MATTR VII Webhooks enable retrieving information that is generated during an API interaction but is not included in the request or response payloads.

You can subscribe to specific events that are triggered on set MATTR VII operations to retrieve the required information whenever it is generated. When the subscribed event is triggered, the information relating to that event is published via the Webhook through to the URL(s) configured on the subscription.

The following MATTR VII event types can be subscribed to:

  • OpenIdCredentialIssued : Triggered upon completion of an OID4VCI workflow.
  • OpenIdCredentialIssuedSummary : Triggered upon completion of an OID4VCI workflow but only provides a summary of the issuance event, leaving out the credential object.
  • OidcIssuerCredentialIssued : Triggered upon completion of an OIDC Bridge issuance flow.

A key use-case for these event payloads is to provide the DID that was used as the credentialSubject.id when binding and issuing the credential to the subject’s wallet.

MATTR VII does not guarantee the delivery of events in the exact order that they are generated or that no duplicate events will be received by the Webhook endpoint. You can safeguard against duplicates by checking the event.id that is provided in the event payload, this is a unique identifier for each event generated by MATTR VII. Alternatively, make your event processing idempotent.

Webhook validation

To validate the integrity and authorship of Webhooks generated by the MATTR VII platform, all Webhook events are signed using HTTP Message Signatures (an IETF draft standard).

MATTR strongly encourages verifying each Webhook event to provide a suitable level of protection to integrations consuming the event information:

  • Verify the HTTP signatures.
  • Compare the webhookId identifier that is generated when the Webhook is created to the webhookId specified in the request.

Verifying HTTP signatures

You can obtain the public keys MATTR VII uses to sign the HTTP and use them to verify the HTTP signature. The response key set is relatively static and only expected to change on rare occasions, such as when performing key rotation.

To facilitate verification of MATTR VII Webhook requests, we provide a typescript-based library that can be used for verification or serve as a reference implementation to develop a verification SDK in another programming language.

An open-source example of using the @mattrglobal/http-signatures library is also available.

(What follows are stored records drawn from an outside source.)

Lemma write_completion_spec env span r d :
  tdb_wf d -> r ∈ t_spans d -> sr_ID r = sp_ID span -> sr_Status r = StatusRunning ->
  sr_ExecutionID r = sp_ExecutionID span ->
  tx_spec (write_span env true span) d (fun _ d' => span_stored d span d').
Proof.
  intros Hd Hr Hi Hst Hx. unfold write_span. destruct (spanDetail span) as [detail|]; [|apply spec_throw].
  eapply spec_bind; [apply spec_call, update_span_row_spec|]. intros [] d1 (new & Hnew & ->).
  set (upd := fun r0 => if bool_decide (sr_ID r0 = sp_ID span) then complete_row new r0 else r0).
  set (d1 := set_spans (map upd (t_spans d)) d).
  destruct (span_row_fields _ _ _ _ Hnew) as (_ & _ & _ & _ & Nst & Nen & _).
  assert (Hone : forall x, x ∈ t_spans d -> upd x = complete_row new r /\ x = r \/ upd x = x /\ sr_ID x <> sp_ID span).
  { intros x Hin. unfold upd. case_bool_decide as Hxi; [left|by right].
    assert (x = r) as -> by (apply (span_ids_unique d); congruence). done. }
  assert (Hk : Forall2 span_kept (t_spans d) (map upd (t_spans d))).
  { apply Forall2_fmap_r, Forall_Forall2_diag, Forall_forall. intros x Hin.
    change (span_kept x (upd x)). destruct (Hone x Hin) as [[-> ->]|[-> _]]; [by apply complete_kept|apply span_kept_refl]. }
  assert (Hd1 : tdb_wf d1) by by apply wf_keep_spans.
  eapply spec_bind with (fun _ d' => d' = d1); [by apply spec_ret|]. intros [] ? ->.
  eapply spec_weaken; [by apply end_event_spec|]. intros [] d4 (W & X & S & C & E & Q & Hev). cbn in X, S, C, E, Q.
  split; [|exists (upd r); rw S; split; [by apply list_elem_of_fmap_2|]; destruct (Hone r Hr) as [[-> _]|[_ Hn]]; by [|destruct Hn]].
  split; [done|]. split.
  - split; [| |done| |done].
    + exists (t_executions d), []. rw X app_nil_r. split; [done|]. apply Forall2_refl', execution_kept_refl.
    + exists (map upd (t_spans d)), []. rw S app_nil_r. by split.
    + exists []. rw C app_nil_r. split; [done|]. by intros e ?%not_elem_of_nil.
  - intros Hrec x. rw S. intros (y & -> & Hy)%list_elem_of_fmap. destruct (Hone y Hy) as [[-> ->]|[-> Hne]].
    + destruct (Hrec r Hr) as [H1 _]. split; [exact (has_event_mono d d4 _ E H1)|].
      cbn [complete_row sr_EndedAt sr_ExecutionID sr_ID sr_Status]. intros Hn. rw Hi Hx Nst. apply Hev.
      specialize (Nen Hn). unfold end_event_ids. destruct (sp_EndedAt span); [set_solver|done].
    + exact (span_recorded_mono d d4 y E (Hrec y Hy)).
Qed.

Lemma advances_refl d : tdb_wf d -> advances d d.
Proof. intros H. split; [done|]. split; [apply evolves_refl|done]. Qed.

Lemma insert_span_tx_spec env span d :
  tdb_wf d -> tx_spec (insert_span_tx collate env span) d (fun _ d' => span_stored d span d').
Proof.
  intros Hd. unfold insert_span_tx.
  apply spec_bind with (fun _ d' => d' = d); [by apply spec_call, spec_ret|]. intros [] ? ->.
  apply spec_read, spec_check. intros _. destruct (span_by_id d (sp_ID span)) as [r|] eqn:Hf.
  - destruct (span_by_id_spec _ _ _ Hf) as [Hr Hi].
    eapply spec_bind; [apply check_existing_spec|]. intros v ? (-> & Hx & Hv).
    destruct v; [apply spec_ret; split; [by apply advances_refl|by exists r]|]. destruct (Hv eq_refl) as [Hst _].
    eapply spec_bind; [apply check_refs_spec|]. intros [] ? [-> _]. by apply write_completion_spec with r.
  - eapply spec_bind; [apply check_refs_spec|]. intros [] ? [-> Hrefs]. by apply write_new_span_spec.
Qed.

Lemma in_tx_advances {A} env (body : Tx A) d :
  tdb_wf d -> tx_spec body d (fun _ d' => advances d d') -> advances d (in_tx env body d).2.
Proof.
  intros Hd Hb. destruct (in_tx env body d) as [r d'] eqn:He.
  destruct (in_tx_spec env body d _ r d' Hb He) as [(d1 & -> & Hle & _)|(a & Ha & _)]; [|done].
  cbn [snd]. split; [by apply wf_rollback|]. split; [by apply evolves_rollback|]. done.
Qed.

Lemma InsertSpan_advances env span d : tdb_wf d -> advances d (InsertSpan collate env span d).2.
Proof.
  intros Hd. apply in_tx_advances; [done|]. eapply spec_weaken; [by apply insert_span_tx_spec|]. by intros [] d' [? _].
Qed.
Lemma InsertSpan_stored env span d d' u : tdb_wf d -> InsertSpan collate env span d = (Ok u, d') -> span_stored d span d'.
Proof.
  intros Hd He. destruct (in_tx_spec _ _ _ _ _ _ (insert_span_tx_spec env (normalize_span span) d Hd) He) as [(? & _ & _ & ?)|(a & Ha & _)]; done.
Qed.

Lemma InsertEvent_advances env e d : tdb_wf d -> advances d (InsertEvent env e d).2.
Proof.
  intros Hd. apply in_tx_advances; [done|]. eapply spec_weaken; [apply insertEventTx_spec|].
  intros [] d' [Ho Ha]. split; [exact (event_added_wf _ _ _ _ _ Hd Ho Ha)|].
  destruct (event_added_tables _ _ _ _ _ Ha) as (Hx & Hs & Hc & He).
  split; [exact (event_added_evolves _ _ _ _ _ Ha)|]. intros Hrec r. rw Hs. intros Hr.
  exact (span_recorded_mono d d' r He (Hrec r Hr)).
Qed.

(** * Executions *)

Lemma advances_executions d l :
  tdb_wf d -> NoDup (map xr_ID l) -> (exists old new, l = old ++ new /\ Forall2 execution_kept (t_executions d) old) ->
  advances d (set_executions l d).
Proof.
  intros Hd Hn (old & new & -> & Hk). split; [|split; [|done]].
  - apply wf_executions; [done|done|]. assert (map xr_ID old = map xr_ID (t_executions d)) as Ho.
    { clear -Hk. induction Hk as [|a b l l' Hab _ IH]; [done|]. cbn. rw IH. f_equal. by destruct Hab as [-> |[_ ->]]. }
    intros i Hi. rw map_app Ho. set_solver.
  - split; cbn; try done; [by exists old, new| | |].
    + exists (t_spans d), []. rw app_nil_r. split; [done|]. apply Forall2_refl', span_kept_refl.
    + exists []. by rw app_nil_r.
    + exists []. rw app_nil_r. split; [done|]. by intros e ?%not_elem_of_nil.
Qed.

Lemma GetExecution_db env t id d : (GetExecution env t id d).2 = d.
Proof.
  unfold GetExecution, call, mbind, tx_bind, get_db, throw, mret, tx_ret. by repeat case_match.
Qed.

Lemma UpdateExecutionStatus_advances env t id st en d :
  tdb_wf d -> advances d (UpdateExecutionStatus env t id st en d).2.
Proof.
  intros Hd. unfold UpdateExecutionStatus.
  set (up := fun r => if status_target t id r then set_status st (pg_ts <$> en) r else r).
  assert (Hi : advances d (call env (CallWrite 0) (d0 ← get_db;
      if negb (forallb text_ok [id; t; st] && opt_time_ok en) then throw (Internal "updating execution status")
      else modify (set_executions (map up (t_executions d0))) ;; mret (existsb (status_target t id) (t_executions d0))) d).2).
  { unfold call. destruct (fails _ _); [by apply advances_refl|]. unfold mbind, tx_bind, get_db, modify, mret, tx_ret, throw.
    destruct (negb _); [by apply advances_refl|]. cbn [snd].
    assert (Hids : map xr_ID (map up (t_executions d)) = map xr_ID (t_executions d)).
    { rw map_map. apply map_ext. intros r. unfold up. by destruct (status_target t id r). }
    apply advances_executions; [done|rw Hids; exact (wf_exec_ids d Hd)|].
    exists (map up (t_executions d)), []. rw app_nil_r. split; [done|].
    apply Forall2_fmap_r, Forall_Forall2_diag, Forall_forall. intros r _.
    change (execution_kept r (up r)). unfold up.
    destruct (status_target t id r) eqn:Hs; [|by left]. right. unfold status_target in Hs.
    apply andb_prop in Hs as [_ Hs%bool_decide_eq_true]. done. }
  unfold mbind, tx_bind in *. destruct (call env _ _ d) as [[[]|err] d1]; cbn [snd] in Hi; [done| |done].
  pose proof (GetExecution_db env t id d1) as Hg. destruct (GetExecution _ _ _ d1) as [[x|x] d2]; cbn in Hg; subst d2; [|done].
  by case_bool_decide.
Qed.
Variable tenant_exists : string -> bool.

Lemma InsertExecution_advances env now t e d :
  tdb_wf d -> advances d (InsertExecution tenant_exists env now t e d).2.
Proof.
  intros Hd. unfold InsertExecution.
  assert (Hi : advances d (call env (CallWrite 0) (insert_execution_row tenant_exists t now e) d).2).
  { unfold call. destruct (fails _ _); [by apply advances_refl|].
    unfold insert_execution_row, mbind, tx_bind, get_db, throw, mret, tx_ret, modify.
    destruct (execution_row t now e) as [r|]; [|by apply advances_refl].
    destruct (existsb _ _) eqn:He; [by apply advances_refl|]. destruct (negb _); [by apply advances_refl|].
    cbn [snd]. apply advances_executions; [done| |].
    - rw map_app. apply NoDup_snoc; [exact (wf_exec_ids d Hd)|]. rw list_elem_of_fmap. intros (x & Hxi & Hx).
      pose proof (existsb_false_elem _ _ _ He Hx) as Hf. cbn in Hf. rw bool_decide_eq_false in Hf. congruence.
    - exists (t_executions d), [r]. split; [done|]. apply Forall2_refl', execution_kept_refl. }
  unfold mbind, tx_bind. destruct (call env _ _ d) as [[[]|err] d1]; cbn [snd] in Hi; [done| |done].
  pose proof (GetExecution_db env t (ex_ID e) d1) as Hg. destruct (GetExecution _ _ _ d1) as [[x|x] d2]; cbn in Hg; subst d2; [|done].
  by destruct (_ || _).
Qed.

End Facts.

To learn more about verifying our Webhook requests, take a look at the Open Source MATTR Http-Signatures library.

Timeouts and retry

When a Webhook fails to send data to the configured URL, or when a session timeout occurs, a maximum of three retry attempts are made at set intervals. The interval time increases exponentially according to the number of retries that have been attempted. If the webhook fails to send following the retry attempts, it will be marked as failed.

By default, the Webhook has a response timeout of three seconds. If the server receiving the Webhook event does not respond within this period it is considered a failure.